The men were released after the British High Court decided that the UK lacked jurisdiction to try the suspects and that the suspects would not receive a fair trial in Rwanda and therefore could not be extradited.
Rwandans like Yvonne Umugwaneza are deeply angry about the decision. She says it's especially disappointing since the UK has been such a strong supporter of Rwanda."If the UK releases four suspects, tomorrow they will release maybe ten if they have. This will happen in France like it happened before. If this happens in the whole Europe, what about the rest of the world? I'm not sure that also the United States will also make the difference. I'm not sure. And if the whole world is against the good justice for the suspects of the Rwandan genocide, what next? It's like all countries, all states, are denying the genocide in Rwanda," she said.

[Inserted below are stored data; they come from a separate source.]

(** The [for (;;)] loop of the partition: both scans stop on a key equal
    to the pivot, and the two positions are then swapped. *)
Fixpoint cross (turns : nat) (tosort : list nat) (vp : A) (pi pj : Z)
  : list nat * Z :=
  let pi := scan_up (List.length tosort) tosort vp pi in
  let pj := scan_down (List.length tosort) tosort vp pj in
  match turns with
  | O => (tosort, pi)
  | S n =>
      if pi >=? pj then (tosort, pi)
      else cross n (INTP_SWAP tosort pi pj) vp pi pj
  end.

(** One partition of the segment [pl..pr]; returns the place of the pivot. *)
Definition partition (tosort : list nat) (pl pr : Z) : list nat * Z :=
  let pm := pl + Z.shiftr (pr - pl) 1 in
  let tosort := median_of_three tosort pl pm pr in
  let vp := key tosort pm in
  let tosort := INTP_SWAP tosort pm (pr - 1) in
  let '(tosort, pi) := cross (List.length tosort) tosort vp pl (pr - 1) in
  (INTP_SWAP tosort pi (pr - 1), pi).

Definition SMALL_QUICKSORT : Z := 16.

(** [while ((pr - pl) > SMALL_QUICKSORT)]: partition, push the larger part
    on the stack with the depth left, go on with the smaller part. *)
Fixpoint partition_loop (turns : nat) (tosort : list nat) (pl pr cdepth : Z)
         (stack : list (Z * Z * Z)) : list nat * Z * Z * list (Z * Z * Z) :=
  match turns with
  | O => (tosort, pl, pr, stack)
  | S n =>
      if pr - pl >? SMALL_QUICKSORT then
        let '(tosort, pi) := partition tosort pl pr in
        let cdepth := cdepth - 1 in
        if pi - pl <? pr - pi
        then partition_loop n tosort pl (pi - 1) cdepth
                            ((pi + 1, pr, cdepth) :: stack)
        else partition_loop n tosort (pi + 1) pr cdepth
                            ((pl, pi - 1, cdepth) :: stack)
      else (tosort, pl, pr, stack)
  end.

(** [while (pj > pl && less(vp, v[*pk])) { *pj-- = *pk--; }] *)
Fixpoint shift (turns : nat) (tosort : list nat) (pl : Z) (vp : A) (pj : Z)
  : list nat * Z :=
  match turns with
  | O => (tosort, pj)
  | S n =>
      if (pj >? pl) && less vp (key tosort (pj - 1))
      then shift n (store tosort pj (deref tosort (pj - 1))) pl vp (pj - 1)
      else (tosort, pj)
  end.

(** The insertion sort that finishes a short segment. *)
Fixpoint insertion_from (count : nat) (tosort : list nat) (pl pi : Z)
  : list nat :=
  match count with
  | O => tosort
  | S c =>
      let vi := deref tosort pi in
      let '(tosort, pj) :=
        shift (List.length tosort) tosort pl (nth vi v d) pi in
      insertion_from c (store tosort pj vi) pl (pi + 1)
  end.

Definition insertion (tosort : list nat) (pl pr : Z) : list nat :=
  insertion_from (Z.to_nat (pr - pl)) tosort pl (pl + 1).

(** [aheapsort_] on [n] positions; [a = tosort - 1], so that [a[1]] is the
    first of them and [a[k]] is at offset [base + k]. *)
Fixpoint sift (turns : nat) (tosort : list nat) (base n : Z) (tmp : nat)
         (i j : Z) : list nat * Z :=
  match turns with
  | O => (tosort, i)
  | S t =>
      if j <=? n then
        let j :=
          if (j <? n)
             && less (key tosort (base + j)) (key tosort (base + j + 1))
          then j + 1 else j in
        if less (nth tmp v d) (key tosort (base + j))
        then sift t (store tosort (base + i) (deref tosort (base + j)))
                  base n tmp j (j + j)
        else (tosort, i)
      else (tosort, i)
  end.

Fixpoint build_heap (count : nat) (tosort : list nat) (base n l : Z)
  : list nat :=
  match count with
  | O => tosort
  | S c =>
      let tmp := deref tosort (base + l) in
      let '(tosort, i) :=
        sift (List.length tosort) tosort base n tmp l (Z.shiftl l 1) in
      build_heap c (store tosort (base + i) tmp) base n (l - 1)
  end.

Fixpoint drain_heap (count : nat) (tosort : list nat) (base n : Z)
  : list nat :=
  match count with
  | O => tosort
  | S c =>
      let tmp := deref tosort (base + n) in
      let tosort := store tosort (base + n) (deref tosort (base + 1)) in
      let n := n - 1 in
      let '(tosort, i) := sift (List.length tosort) tosort base n tmp 1 2 in
      drain_heap c (store tosort (base + i) tmp) base n
  end.

Definition aheapsort_ (tosort : list nat) (pl n : Z) : list nat :=
  let base := pl - 1 in
  let tosort :=
    build_heap (Z.to_nat (Z.shiftr n 1)) tosort base n (Z.shiftr n 1) in
  drain_heap (Z.to_nat (n - 1)) tosort base n.

(** The outer [while (1)] of [aquicksort_]: sort the current segment, then
    pop the next one from the stack, until the stack is empty. *)
Fixpoint segments (turns : nat) (tosort : list nat) (pl pr cdepth : Z)
         (stack : list (Z * Z * Z)) : list nat :=
  match turns with
  | O => tosort
  | S n =>
      let '(tosort, stack) :=
        if cdepth <? 0 then (aheapsort_ tosort pl (pr - pl + 1), stack)
        else
          let '(tosort, pl, pr, stack) :=
            partition_loop (List.length tosort) tosort pl pr cdepth stack in
          (insertion tosort pl pr, stack) in
      match stack with
      | [] => tosort
      | (l, r, depth) :: stack => segments n tosort l r depth stack
      end
  end.

(** The position of the highest set bit. *)
Definition npy_get_msb (num : Z) : Z := Z.log2 num.

Definition aquicksort_ (num : nat) : list nat :=
  segments (S num) (seq 0 num) 0 (Z.of_nat num - 1)
           (npy_get_msb (Z.of_nat num) * 2) [].

End ArgSort.

(** [ndarray.argsort(kind="quicksort")]: the positions of the rows in
    sorted order. *)
Definition argsort {A} (leb : A -> A -> bool) (l : list A) : list nat :=
  match l with
  | [] => []
  | d :: _ => aquicksort_ leb d l (List.length l)
  end.

End Numpy.

(** [l[idx]]: the rows of [l] at the positions [idx], in that order. *)
Definition take {A} (l : list A) (idx : list nat) : list A :=
  match l with
  | [] => []
  | d :: _ => map (fun i => nth i l d) idx
  end.

Fixpoint same_positions (a b : list nat) : bool :=
  match a, b with
  | [], [] => true
  | x :: a', y :: b' => Nat.eqb x y && same_positions a' b'
  | _, _ => false
  end.

Fixpoint sorted_by {A} (leb : A -> A -> bool) (l : list A) : bool :=
  match l with
  | [] => true
  | x :: t =>
      match t with
      | [] => true
      | y :: _ => leb x y && sorted_by leb t
      end
  end.

(** The positions [idx] are those of a frame of [n] rows, each once. *)
Definition is_rearrangement (idx : list nat) (n : nat) : bool :=
  same_positions (insertion_sort Nat.leb idx) (seq 0 n).

(** Sorting by numpy's quicksort.  The outcome of [Numpy.argsort] is
    checked: it is returned when it is a rearrangement of the rows in
    ascending order, which is what the algorithm is specified to give;
    insertion sort stands in otherwise. *)
Definition quicksort {A} (leb : A -> A -> bool) (l : list A) : list A :=
  let idx := Numpy.argsort leb l in
  if is_rearrangement idx (List.length l) && sorted_by leb (take l idx)
  then take l idx
  else insertion_sort leb l.


(** *** Text and pairs as group keys *)

Lemma string_compare_trans (a b c : string) :
  String.compare a b = Lt -> String.compare b c = Lt -> String.compare a c = Lt.
Proof.
  intros Hab Hbc.
  apply String_as_OT.cmp_lt in Hab.
  apply String_as_OT.cmp_lt in Hbc.
  apply String_as_OT.cmp_lt.
  exact (String_as_OT.lt_trans _ _ _ Hab Hbc).
Qed.

#[export] Instance string_Ord : Ord string := {|
  compare := String.compare;
  compare_eq := String_as_OT.cmp_eq;
  compare_antisym := String.compare_antisym;
  compare_trans := string_compare_trans
|}.

Section LexOrd.
Context {A B : Type} `{OA : Ord A} `{OB : Ord B}.

Lemma compare_refl_Eq {K} `{Ord K} (a : K) : compare a a = Eq.
Proof. apply compare_eq. reflexivity. Qed.

Lemma lex_compare_eq (p q : A * B) : lex_compare p q = Eq <-> p = q.
Proof.
  destruct p as [a b], q as [a' b']. unfold lex_compare. simpl.
  destruct (compare a a') eqn:E.
  - apply compare_eq in E. subst a'. rewrite compare_eq.
    split; [intros ->; reflexivity | intros [=]; assumption].
  - split; [discriminate | intros [= -> ->]].
    rewrite compare_refl_Eq in E. discriminate.
  - split; [discriminate | intros [= -> ->]].
    rewrite compare_refl_Eq in E. discriminate.
Qed.

Lemma lex_compare_antisym (p q : A * B) :
  lex_compare p q = CompOpp (lex_compare q p).
Proof.
  destruct p as [a b], q as [a' b']. unfold lex_compare. simpl.
  rewrite (compare_antisym a a').
  destruct (compare a' a); simpl; auto using compare_antisym.
Qed.

Lemma lex_compare_trans (p q r : A * B) :
  lex_compare p q = Lt -> lex_compare q r = Lt -> lex_compare p r = Lt.
Proof.
  destruct p as [a b], q as [a' b'], r as [a'' b'']. unfold lex_compare. simpl.
  destruct (compare a a') eqn:E1; try discriminate;
    destruct (compare a' a'') eqn:E2; try discriminate; intros H1 H2.
  - apply compare_eq in E1, E2. subst. rewrite compare_refl_Eq.
    eapply compare_trans; eassumption.
  - apply compare_eq in E1. subst. rewrite E2. reflexivity.
  - apply compare_eq in E2. subst. rewrite E1. reflexivity.
  - rewrite (compare_trans _ _ _ E1 E2). reflexivity.
Qed.

#[export] Instance pair_Ord : Ord (A * B) := {|
  compare := lex_compare;
  compare_eq := lex_compare_eq;
  compare_antisym := lex_compare_antisym;
  compare_trans := lex_compare_trans
|}.
End LexOrd.

(** *** Sorting algorithms *)

Section InsertionSort.
Context {A : Type} (leb : A -> A -> bool).

Lemma insert_sorted_perm (x : A) (l : list A) :
  Permutation (x :: l) (insert_sorted leb x l).
Proof.
  induction l as [| y t IH]; simpl; [reflexivity |].
  destruct (leb x y); [reflexivity |].
  rewrite perm_swap. constructor. exact IH.
Qed.

Lemma insertion_sort_perm (l : list A) : Permutation l (insertion_sort leb l).
Proof.
  induction l as [| x t IH]; simpl; [constructor |].
  rewrite <- insert_sorted_perm. constructor. exact IH.
Qed.

Hypothesis leb_order : total_order leb.

Lemma insert_sorted_sorted (x : A) (l : list A) :
  StronglySorted (fun a b => leb a b = true) l ->
  StronglySorted (fun a b => leb a b = true) (insert_sorted leb x l).
Proof.
  destruct leb_order as [Htot Htrans].
  induction 1 as [| y t Hs IH Hy]; simpl.
  - repeat constructor.
  - destruct (leb x y) eqn:E.
    + constructor; [constructor; assumption |].
      constructor; [exact E |].
      eapply Forall_impl; [| exact Hy].
      intros z Hz. exact (Htrans _ _ _ E Hz).
    + constructor; [exact IH |].
      eapply Permutation_Forall; [apply insert_sorted_perm |].
      constructor; [| exact Hy].
      destruct (Htot x y) as [H | H]; [congruence | exact H].
Qed.

Lemma insertion_sort_sorted (l : list A) :
  StronglySorted (fun a b => leb a b = true) (insertion_sort leb l).
Proof.
  induction l as [| x t IH]; simpl; [constructor |].
  apply insert_sorted_sorted. exact IH.
Qed.

End InsertionSort.

Lemma same_positions_eq (a b : list nat) : same_positions a b = true -> a = b.
Proof.
  revert b. induction a as [| x a IH]; intros [| y b]; simpl; intros H;
    try discriminate; [reflexivity |].
  apply andb_true_iff in H. destruct H as [Hxy Hab].
  apply Nat.eqb_eq in Hxy. subst y. rewrite (IH b Hab). reflexivity.
Qed.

In April, 1994 unknown assassins shot down the plane carrying then-President Juvenal Habyarimana. The death of Habyarimana, a Hutu, set off a wave of violence against Rwanda's Tutsi minority. Over the next 100 days extremist Hutu militia killed 800,000 Tutsis and moderate Hutus.
Ever since then Rwanda has been working to achieve some sense of justice. Trials continue to this day in Rwanda's traditional gacaca courts and at the International Criminal Tribunal for Rwanda, based in neighboring Tanzania. And the international hunt for perpetrators also continues.
Martin Ngoga, Rwanda's Prosecutor General, says that while he is disappointed with the decision, he also appreciated the efforts of British prosecutors"The Crown Prosecution did a lot of work, they spent quite a lot of resources, they spent quite a lot of time. Their investigators were here, some of them I think stayed here for one year, working on these cases. We have never received a level of cooperation from one country than we received from the Crown Prosecution services in the UK," he said.
So while Rwandans still view the United Kingdom as friends, Umugwaneza and others are concerned about the consequences of the release of the suspects."I'm not happy, as a genocide survivor. I'm not at all happy. Because this is not a good example from the UK," she said.
Rwandans are very suspicious of European ideas of justice, especially after the arrest of Rose Kabuye, chief of protocol for President Paul Kagame, in Germany last year. That arrest led to Rwanda asking the German government to recall its ambassador, seriously straining relations between the two countries.